## [Task objective]
Would you please copy every line of the material that follows, exactly as it reads?

## [The records]
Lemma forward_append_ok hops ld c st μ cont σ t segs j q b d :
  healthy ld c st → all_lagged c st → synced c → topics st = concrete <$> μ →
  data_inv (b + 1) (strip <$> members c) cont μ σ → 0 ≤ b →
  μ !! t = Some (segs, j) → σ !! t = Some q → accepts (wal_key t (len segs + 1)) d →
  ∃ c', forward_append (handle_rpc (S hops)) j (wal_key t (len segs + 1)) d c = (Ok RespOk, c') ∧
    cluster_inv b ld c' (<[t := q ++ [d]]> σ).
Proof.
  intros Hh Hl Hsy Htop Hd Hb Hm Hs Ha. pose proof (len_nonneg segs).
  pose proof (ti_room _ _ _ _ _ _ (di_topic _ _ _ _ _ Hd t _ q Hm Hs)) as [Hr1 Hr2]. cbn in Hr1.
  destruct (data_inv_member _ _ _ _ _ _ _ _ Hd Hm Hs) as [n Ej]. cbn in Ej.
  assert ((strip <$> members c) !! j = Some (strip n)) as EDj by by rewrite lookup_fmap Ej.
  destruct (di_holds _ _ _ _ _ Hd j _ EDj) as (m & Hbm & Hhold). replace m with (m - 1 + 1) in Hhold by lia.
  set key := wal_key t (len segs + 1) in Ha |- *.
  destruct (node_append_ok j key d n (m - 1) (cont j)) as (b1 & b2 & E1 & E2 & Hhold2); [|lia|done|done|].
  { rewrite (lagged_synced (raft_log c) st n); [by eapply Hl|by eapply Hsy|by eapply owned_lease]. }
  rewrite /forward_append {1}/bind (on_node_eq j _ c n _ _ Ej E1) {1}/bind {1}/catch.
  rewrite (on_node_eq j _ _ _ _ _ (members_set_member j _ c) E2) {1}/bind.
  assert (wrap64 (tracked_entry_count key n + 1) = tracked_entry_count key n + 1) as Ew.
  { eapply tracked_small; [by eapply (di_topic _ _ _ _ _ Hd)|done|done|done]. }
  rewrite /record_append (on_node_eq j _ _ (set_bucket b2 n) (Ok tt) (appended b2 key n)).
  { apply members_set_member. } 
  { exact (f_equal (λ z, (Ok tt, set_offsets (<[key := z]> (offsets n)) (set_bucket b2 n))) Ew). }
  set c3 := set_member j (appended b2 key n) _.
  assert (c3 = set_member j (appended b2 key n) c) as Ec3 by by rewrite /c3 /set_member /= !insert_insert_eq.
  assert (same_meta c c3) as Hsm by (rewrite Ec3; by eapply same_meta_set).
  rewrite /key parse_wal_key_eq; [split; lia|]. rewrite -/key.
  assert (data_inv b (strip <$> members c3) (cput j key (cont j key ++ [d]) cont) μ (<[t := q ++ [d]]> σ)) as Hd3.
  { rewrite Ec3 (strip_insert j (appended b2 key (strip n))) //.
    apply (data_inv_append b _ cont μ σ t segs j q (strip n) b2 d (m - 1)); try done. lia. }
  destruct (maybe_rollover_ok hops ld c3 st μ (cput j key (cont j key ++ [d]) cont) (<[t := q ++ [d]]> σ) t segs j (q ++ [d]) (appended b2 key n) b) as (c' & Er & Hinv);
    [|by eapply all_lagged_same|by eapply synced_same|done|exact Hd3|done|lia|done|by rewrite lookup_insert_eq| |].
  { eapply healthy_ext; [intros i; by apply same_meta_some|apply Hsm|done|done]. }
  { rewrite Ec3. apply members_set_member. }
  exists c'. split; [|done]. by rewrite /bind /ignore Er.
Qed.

## [Problem solution]
Lemma forward_append_ok hops ld c st μ cont σ t segs j q b d :
  healthy ld c st → all_lagged c st → synced c → topics st = concrete <$> μ →
  data_inv (b + 1) (strip <$> members c) cont μ σ → 0 ≤ b →
  μ !! t = Some (segs, j) → σ !! t = Some q → accepts (wal_key t (len segs + 1)) d →
  ∃ c', forward_append (handle_rpc (S hops)) j (wal_key t (len segs + 1)) d c = (Ok RespOk, c') ∧
    cluster_inv b ld c' (<[t := q ++ [d]]> σ).
Proof.
  intros Hh Hl Hsy Htop Hd Hb Hm Hs Ha. pose proof (len_nonneg segs).
  pose proof (ti_room _ _ _ _ _ _ (di_topic _ _ _ _ _ Hd t _ q Hm Hs)) as [Hr1 Hr2]. cbn in Hr1.
  destruct (data_inv_member _ _ _ _ _ _ _ _ Hd Hm Hs) as [n Ej]. cbn in Ej.
  assert ((strip <$> members c) !! j = Some (strip n)) as EDj by by rewrite lookup_fmap Ej.
  destruct (di_holds _ _ _ _ _ Hd j _ EDj) as (m & Hbm & Hhold). replace m with (m - 1 + 1) in Hhold by lia.
  set key := wal_key t (len segs + 1) in Ha |- *.
  destruct (node_append_ok j key d n (m - 1) (cont j)) as (b1 & b2 & E1 & E2 & Hhold2); [|lia|done|done|].
  { rewrite (lagged_synced (raft_log c) st n); [by eapply Hl|by eapply Hsy|by eapply owned_lease]. }
  rewrite /forward_append {1}/bind (on_node_eq j _ c n _ _ Ej E1) {1}/bind {1}/catch.
  rewrite (on_node_eq j _ _ _ _ _ (members_set_member j _ c) E2) {1}/bind.
  assert (wrap64 (tracked_entry_count key n + 1) = tracked_entry_count key n + 1) as Ew.
  { eapply tracked_small; [by eapply (di_topic _ _ _ _ _ Hd)|done|done|done]. }
  rewrite /record_append (on_node_eq j _ _ (set_bucket b2 n) (Ok tt) (appended b2 key n)).
  { apply members_set_member. } 
  { exact (f_equal (λ z, (Ok tt, set_offsets (<[key := z]> (offsets n)) (set_bucket b2 n))) Ew). }
  set c3 := set_member j (appended b2 key n) _.
  assert (c3 = set_member j (appended b2 key n) c) as Ec3 by by rewrite /c3 /set_member /= !insert_insert_eq.
  assert (same_meta c c3) as Hsm by (rewrite Ec3; by eapply same_meta_set).
  rewrite /key parse_wal_key_eq; [split; lia|]. rewrite -/key.
  assert (data_inv b (strip <$> members c3) (cput j key (cont j key ++ [d]) cont) μ (<[t := q ++ [d]]> σ)) as Hd3.
  { rewrite Ec3 (strip_insert j (appended b2 key (strip n))) //.
    apply (data_inv_append b _ cont μ σ t segs j q (strip n) b2 d (m - 1)); try done. lia. }
  destruct (maybe_rollover_ok hops ld c3 st μ (cput j key (cont j key ++ [d]) cont) (<[t := q ++ [d]]> σ) t segs j (q ++ [d]) (appended b2 key n) b) as (c' & Er & Hinv);
    [|by eapply all_lagged_same|by eapply synced_same|done|exact Hd3|done|lia|done|by rewrite lookup_insert_eq| |].
  { eapply healthy_ext; [intros i; by apply same_meta_some|apply Hsm|done|done]. }
  { rewrite Ec3. apply members_set_member. }
  exists c'. split; [|done]. by rewrite /bind /ignore Er.
Qed.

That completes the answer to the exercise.